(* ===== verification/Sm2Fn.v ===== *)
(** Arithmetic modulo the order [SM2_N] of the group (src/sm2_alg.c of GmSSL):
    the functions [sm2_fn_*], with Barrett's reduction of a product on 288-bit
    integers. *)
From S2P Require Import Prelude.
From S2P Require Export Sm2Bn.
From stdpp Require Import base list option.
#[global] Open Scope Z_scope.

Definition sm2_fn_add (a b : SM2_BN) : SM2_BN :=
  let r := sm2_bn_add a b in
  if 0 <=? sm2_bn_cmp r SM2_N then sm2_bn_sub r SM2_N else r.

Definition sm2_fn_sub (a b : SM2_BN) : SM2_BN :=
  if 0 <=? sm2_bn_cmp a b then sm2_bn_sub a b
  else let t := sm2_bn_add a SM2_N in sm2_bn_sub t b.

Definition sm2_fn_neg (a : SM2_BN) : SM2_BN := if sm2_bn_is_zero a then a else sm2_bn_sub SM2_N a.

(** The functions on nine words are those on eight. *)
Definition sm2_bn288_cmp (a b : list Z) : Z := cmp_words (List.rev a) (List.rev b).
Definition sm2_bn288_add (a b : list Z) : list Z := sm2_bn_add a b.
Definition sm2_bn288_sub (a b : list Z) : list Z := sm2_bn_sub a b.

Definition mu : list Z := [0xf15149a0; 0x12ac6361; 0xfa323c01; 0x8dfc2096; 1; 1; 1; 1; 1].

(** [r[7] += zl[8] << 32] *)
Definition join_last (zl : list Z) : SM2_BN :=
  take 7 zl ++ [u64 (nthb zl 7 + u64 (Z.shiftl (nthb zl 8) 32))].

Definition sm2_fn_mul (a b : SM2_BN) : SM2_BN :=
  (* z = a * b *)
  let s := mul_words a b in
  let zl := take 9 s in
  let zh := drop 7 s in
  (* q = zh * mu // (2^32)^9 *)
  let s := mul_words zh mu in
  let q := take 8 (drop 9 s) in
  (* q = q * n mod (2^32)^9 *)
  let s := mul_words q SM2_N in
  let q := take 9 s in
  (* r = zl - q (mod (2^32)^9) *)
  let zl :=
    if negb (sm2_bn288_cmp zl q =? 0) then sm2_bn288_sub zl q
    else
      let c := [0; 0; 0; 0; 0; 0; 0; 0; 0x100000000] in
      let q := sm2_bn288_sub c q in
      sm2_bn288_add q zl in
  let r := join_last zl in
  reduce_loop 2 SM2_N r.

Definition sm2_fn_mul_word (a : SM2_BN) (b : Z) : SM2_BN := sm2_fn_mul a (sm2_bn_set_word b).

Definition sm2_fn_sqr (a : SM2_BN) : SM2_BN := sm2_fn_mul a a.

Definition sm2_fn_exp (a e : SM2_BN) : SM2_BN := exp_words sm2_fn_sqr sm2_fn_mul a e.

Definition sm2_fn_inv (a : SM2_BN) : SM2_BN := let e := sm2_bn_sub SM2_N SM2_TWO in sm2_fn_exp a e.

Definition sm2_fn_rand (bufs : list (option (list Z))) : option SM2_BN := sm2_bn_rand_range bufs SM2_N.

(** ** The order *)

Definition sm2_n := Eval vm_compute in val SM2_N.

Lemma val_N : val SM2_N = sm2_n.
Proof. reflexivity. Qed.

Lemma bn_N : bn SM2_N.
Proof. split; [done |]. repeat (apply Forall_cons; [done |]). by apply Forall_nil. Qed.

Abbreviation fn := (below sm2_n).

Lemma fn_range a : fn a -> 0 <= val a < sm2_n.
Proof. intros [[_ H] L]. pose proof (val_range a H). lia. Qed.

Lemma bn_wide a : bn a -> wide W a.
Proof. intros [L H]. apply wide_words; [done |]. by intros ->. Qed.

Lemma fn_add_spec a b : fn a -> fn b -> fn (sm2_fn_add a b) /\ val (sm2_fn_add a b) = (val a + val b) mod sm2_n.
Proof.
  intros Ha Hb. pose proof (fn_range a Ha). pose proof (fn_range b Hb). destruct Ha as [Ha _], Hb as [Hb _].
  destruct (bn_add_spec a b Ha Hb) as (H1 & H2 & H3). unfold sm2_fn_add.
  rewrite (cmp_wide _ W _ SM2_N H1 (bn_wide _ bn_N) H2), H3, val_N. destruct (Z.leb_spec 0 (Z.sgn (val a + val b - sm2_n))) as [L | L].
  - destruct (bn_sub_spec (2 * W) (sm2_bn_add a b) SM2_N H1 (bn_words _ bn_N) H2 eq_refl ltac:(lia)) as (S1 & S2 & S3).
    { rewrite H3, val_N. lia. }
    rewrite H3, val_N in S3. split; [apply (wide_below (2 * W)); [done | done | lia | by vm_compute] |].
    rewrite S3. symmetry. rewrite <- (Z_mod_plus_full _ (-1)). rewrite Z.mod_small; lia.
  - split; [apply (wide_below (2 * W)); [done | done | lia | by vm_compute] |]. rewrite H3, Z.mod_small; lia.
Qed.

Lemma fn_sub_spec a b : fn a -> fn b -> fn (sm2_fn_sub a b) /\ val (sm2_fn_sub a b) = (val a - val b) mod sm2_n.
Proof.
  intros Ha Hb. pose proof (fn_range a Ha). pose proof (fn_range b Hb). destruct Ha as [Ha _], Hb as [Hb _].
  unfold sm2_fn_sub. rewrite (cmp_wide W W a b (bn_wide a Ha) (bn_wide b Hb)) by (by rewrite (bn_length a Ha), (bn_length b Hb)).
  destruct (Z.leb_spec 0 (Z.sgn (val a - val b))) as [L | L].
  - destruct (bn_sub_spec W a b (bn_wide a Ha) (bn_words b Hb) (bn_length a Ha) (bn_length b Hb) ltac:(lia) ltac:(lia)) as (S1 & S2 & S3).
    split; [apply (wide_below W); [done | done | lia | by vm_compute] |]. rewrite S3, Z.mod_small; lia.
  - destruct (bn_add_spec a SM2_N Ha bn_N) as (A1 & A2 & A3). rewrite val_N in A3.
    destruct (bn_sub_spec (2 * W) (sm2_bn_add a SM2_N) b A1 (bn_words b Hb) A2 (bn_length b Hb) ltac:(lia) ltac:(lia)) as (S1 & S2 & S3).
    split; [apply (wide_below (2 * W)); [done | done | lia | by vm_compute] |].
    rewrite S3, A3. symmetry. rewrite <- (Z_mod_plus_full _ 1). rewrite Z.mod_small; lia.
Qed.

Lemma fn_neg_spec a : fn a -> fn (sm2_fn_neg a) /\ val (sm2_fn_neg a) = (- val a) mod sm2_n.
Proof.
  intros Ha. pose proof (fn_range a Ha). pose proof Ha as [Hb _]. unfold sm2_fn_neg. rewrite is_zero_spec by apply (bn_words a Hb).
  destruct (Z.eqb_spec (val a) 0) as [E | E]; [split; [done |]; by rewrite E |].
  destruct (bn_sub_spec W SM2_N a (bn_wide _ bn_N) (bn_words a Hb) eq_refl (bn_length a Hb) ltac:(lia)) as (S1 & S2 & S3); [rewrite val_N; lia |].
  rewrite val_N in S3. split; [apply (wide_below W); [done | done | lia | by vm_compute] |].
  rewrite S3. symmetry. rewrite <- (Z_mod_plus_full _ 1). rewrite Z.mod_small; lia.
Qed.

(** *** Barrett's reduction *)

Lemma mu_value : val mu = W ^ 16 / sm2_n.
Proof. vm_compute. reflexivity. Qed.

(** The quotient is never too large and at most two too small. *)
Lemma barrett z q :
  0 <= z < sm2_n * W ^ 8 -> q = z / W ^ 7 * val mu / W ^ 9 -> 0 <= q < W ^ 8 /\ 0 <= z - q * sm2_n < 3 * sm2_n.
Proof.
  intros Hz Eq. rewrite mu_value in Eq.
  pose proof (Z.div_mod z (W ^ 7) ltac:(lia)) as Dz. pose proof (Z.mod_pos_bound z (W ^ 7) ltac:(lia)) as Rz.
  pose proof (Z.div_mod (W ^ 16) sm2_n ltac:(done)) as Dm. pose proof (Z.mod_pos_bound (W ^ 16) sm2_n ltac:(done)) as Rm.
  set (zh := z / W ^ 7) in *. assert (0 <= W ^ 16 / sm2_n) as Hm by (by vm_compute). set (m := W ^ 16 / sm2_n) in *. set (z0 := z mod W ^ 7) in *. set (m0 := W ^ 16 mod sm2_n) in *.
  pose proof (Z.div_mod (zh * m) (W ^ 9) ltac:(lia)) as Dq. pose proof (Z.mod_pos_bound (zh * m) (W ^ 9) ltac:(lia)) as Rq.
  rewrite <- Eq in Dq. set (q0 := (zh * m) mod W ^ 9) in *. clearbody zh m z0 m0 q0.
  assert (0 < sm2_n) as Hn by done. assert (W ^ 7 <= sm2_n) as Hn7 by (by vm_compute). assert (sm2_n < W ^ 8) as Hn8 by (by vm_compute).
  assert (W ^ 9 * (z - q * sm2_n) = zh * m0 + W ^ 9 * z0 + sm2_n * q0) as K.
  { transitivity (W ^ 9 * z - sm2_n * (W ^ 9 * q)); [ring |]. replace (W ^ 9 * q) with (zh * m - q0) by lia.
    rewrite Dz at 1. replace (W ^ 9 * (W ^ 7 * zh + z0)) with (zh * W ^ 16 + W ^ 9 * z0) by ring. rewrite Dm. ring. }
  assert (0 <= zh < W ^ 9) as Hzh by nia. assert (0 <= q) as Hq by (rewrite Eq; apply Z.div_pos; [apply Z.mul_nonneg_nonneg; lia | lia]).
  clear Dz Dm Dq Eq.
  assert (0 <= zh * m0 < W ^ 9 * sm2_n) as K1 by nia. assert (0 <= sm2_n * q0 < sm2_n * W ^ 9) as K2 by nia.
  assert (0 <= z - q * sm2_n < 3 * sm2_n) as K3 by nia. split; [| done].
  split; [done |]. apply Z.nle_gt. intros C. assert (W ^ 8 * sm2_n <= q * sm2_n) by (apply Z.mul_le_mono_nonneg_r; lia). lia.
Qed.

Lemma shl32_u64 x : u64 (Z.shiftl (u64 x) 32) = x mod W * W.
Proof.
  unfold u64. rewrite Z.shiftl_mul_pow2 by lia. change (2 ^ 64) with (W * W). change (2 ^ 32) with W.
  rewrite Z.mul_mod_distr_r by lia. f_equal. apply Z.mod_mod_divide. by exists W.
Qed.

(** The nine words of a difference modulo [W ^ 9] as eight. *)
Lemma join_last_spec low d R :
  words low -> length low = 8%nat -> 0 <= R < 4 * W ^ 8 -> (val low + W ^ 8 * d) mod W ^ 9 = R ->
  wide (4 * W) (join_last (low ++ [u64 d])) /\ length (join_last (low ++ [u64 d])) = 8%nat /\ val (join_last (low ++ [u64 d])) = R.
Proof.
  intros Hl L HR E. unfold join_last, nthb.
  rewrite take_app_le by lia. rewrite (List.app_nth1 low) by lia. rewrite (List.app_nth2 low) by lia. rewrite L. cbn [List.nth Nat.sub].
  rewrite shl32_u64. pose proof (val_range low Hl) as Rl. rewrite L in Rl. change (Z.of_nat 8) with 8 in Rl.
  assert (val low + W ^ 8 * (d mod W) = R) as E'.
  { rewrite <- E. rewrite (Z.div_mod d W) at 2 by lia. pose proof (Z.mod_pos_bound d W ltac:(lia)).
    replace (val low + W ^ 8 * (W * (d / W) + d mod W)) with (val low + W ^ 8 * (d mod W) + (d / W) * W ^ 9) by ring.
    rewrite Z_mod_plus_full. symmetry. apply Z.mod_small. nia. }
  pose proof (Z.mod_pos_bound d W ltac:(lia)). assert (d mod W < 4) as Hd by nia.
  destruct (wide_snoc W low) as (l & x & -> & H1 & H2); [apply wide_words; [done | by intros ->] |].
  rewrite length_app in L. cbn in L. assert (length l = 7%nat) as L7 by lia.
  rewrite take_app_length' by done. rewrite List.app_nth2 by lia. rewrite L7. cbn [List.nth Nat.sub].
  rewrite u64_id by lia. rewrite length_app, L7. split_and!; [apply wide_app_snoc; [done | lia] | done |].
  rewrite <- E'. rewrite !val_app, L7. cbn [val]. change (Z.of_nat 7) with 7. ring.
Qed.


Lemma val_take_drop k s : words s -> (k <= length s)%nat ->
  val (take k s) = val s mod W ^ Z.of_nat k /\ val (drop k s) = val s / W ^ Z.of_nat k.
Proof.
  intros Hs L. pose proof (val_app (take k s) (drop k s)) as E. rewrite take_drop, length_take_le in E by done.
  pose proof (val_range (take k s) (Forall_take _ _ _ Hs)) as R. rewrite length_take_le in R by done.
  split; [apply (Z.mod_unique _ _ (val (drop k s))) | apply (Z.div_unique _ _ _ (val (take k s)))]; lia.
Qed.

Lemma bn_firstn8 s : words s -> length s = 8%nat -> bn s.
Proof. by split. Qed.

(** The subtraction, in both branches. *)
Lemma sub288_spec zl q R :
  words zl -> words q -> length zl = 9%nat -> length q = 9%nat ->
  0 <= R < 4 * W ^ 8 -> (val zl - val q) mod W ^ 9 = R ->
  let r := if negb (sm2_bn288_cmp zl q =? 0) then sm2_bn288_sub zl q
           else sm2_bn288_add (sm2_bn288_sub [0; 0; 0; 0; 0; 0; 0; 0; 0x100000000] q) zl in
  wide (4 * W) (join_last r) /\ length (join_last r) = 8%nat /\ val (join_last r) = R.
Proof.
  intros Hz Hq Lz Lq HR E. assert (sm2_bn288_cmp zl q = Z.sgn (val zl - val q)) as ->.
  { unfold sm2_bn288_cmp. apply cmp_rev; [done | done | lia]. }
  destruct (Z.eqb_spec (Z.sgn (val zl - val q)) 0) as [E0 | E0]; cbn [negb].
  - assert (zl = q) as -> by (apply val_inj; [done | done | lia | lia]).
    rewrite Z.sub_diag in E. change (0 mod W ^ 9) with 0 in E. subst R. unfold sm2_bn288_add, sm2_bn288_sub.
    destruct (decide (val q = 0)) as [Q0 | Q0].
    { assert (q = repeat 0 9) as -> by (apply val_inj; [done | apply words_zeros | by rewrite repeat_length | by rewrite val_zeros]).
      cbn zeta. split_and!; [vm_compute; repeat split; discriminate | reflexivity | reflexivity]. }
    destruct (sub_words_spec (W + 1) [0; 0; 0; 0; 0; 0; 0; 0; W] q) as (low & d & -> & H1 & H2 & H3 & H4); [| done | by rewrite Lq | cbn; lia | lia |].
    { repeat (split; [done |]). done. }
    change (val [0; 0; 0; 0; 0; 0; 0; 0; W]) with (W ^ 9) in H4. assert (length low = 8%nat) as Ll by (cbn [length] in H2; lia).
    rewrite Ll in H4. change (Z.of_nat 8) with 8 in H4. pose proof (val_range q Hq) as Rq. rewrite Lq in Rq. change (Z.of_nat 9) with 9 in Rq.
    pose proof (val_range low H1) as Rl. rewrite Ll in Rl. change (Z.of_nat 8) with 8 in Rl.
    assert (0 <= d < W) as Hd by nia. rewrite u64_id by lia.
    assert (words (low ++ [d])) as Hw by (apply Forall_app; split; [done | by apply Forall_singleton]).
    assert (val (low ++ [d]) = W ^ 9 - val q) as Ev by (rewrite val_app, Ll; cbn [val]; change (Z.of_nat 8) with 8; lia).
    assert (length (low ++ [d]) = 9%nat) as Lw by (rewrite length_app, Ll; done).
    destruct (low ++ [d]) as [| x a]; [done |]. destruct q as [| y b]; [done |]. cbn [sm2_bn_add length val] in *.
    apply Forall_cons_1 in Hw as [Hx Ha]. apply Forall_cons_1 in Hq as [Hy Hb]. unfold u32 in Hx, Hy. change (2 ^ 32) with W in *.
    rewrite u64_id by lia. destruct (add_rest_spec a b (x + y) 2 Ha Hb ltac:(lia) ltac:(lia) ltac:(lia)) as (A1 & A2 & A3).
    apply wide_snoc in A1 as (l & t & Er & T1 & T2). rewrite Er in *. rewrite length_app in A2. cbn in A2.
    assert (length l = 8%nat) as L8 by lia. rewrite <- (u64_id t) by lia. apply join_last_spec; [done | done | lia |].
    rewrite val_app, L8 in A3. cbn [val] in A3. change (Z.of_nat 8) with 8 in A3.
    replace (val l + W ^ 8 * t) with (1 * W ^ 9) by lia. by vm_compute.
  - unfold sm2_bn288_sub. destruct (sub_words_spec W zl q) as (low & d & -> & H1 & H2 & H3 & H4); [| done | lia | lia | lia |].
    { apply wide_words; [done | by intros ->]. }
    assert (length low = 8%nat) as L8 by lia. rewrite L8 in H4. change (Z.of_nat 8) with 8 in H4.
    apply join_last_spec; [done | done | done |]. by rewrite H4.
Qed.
----
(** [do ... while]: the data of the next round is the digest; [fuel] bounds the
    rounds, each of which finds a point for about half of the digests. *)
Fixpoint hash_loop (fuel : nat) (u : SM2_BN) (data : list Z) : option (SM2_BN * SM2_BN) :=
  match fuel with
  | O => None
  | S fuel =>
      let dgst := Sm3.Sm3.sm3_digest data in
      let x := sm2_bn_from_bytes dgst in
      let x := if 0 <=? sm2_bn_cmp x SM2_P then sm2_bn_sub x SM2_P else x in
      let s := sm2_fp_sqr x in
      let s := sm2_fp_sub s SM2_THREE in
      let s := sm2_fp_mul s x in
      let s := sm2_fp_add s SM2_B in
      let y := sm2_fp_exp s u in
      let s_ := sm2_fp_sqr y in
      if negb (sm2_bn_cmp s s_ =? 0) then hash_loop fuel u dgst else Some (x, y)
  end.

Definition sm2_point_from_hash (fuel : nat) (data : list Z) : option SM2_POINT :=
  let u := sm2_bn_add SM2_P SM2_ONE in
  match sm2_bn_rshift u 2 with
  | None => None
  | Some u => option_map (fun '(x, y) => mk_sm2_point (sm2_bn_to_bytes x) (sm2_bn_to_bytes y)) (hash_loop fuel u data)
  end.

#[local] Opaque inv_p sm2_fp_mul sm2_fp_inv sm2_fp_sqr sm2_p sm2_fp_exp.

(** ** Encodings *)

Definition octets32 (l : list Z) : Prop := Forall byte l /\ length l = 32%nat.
----
- EXERCISE AIM -
Taking the entries above, restate exactly those lines that fall between the line with "(* q = zh * mu // (2^32)^9 *)" and the line with "Proof. intros [L", keeping both of those lines too.

- SOLUTION TO THIS PROBLEM -
  (* q = zh * mu // (2^32)^9 *)
  let s := mul_words zh mu in
  let q := take 8 (drop 9 s) in
  (* q = q * n mod (2^32)^9 *)
  let s := mul_words q SM2_N in
  let q := take 9 s in
  (* r = zl - q (mod (2^32)^9) *)
  let zl :=
    if negb (sm2_bn288_cmp zl q =? 0) then sm2_bn288_sub zl q
    else
      let c := [0; 0; 0; 0; 0; 0; 0; 0; 0x100000000] in
      let q := sm2_bn288_sub c q in
      sm2_bn288_add q zl in
  let r := join_last zl in
  reduce_loop 2 SM2_N r.

Definition sm2_fn_mul_word (a : SM2_BN) (b : Z) : SM2_BN := sm2_fn_mul a (sm2_bn_set_word b).

Definition sm2_fn_sqr (a : SM2_BN) : SM2_BN := sm2_fn_mul a a.

Definition sm2_fn_exp (a e : SM2_BN) : SM2_BN := exp_words sm2_fn_sqr sm2_fn_mul a e.

Definition sm2_fn_inv (a : SM2_BN) : SM2_BN := let e := sm2_bn_sub SM2_N SM2_TWO in sm2_fn_exp a e.

Definition sm2_fn_rand (bufs : list (option (list Z))) : option SM2_BN := sm2_bn_rand_range bufs SM2_N.

(** ** The order *)

Definition sm2_n := Eval vm_compute in val SM2_N.

Lemma val_N : val SM2_N = sm2_n.
Proof. reflexivity. Qed.

Lemma bn_N : bn SM2_N.
Proof. split; [done |]. repeat (apply Forall_cons; [done |]). by apply Forall_nil. Qed.

Abbreviation fn := (below sm2_n).

Lemma fn_range a : fn a -> 0 <= val a < sm2_n.
Proof. intros [[_ H] L]. pose proof (val_range a H). lia. Qed.

Lemma bn_wide a : bn a -> wide W a.
Proof. intros [L H]. apply wide_words; [done |]. by intros ->. Qed.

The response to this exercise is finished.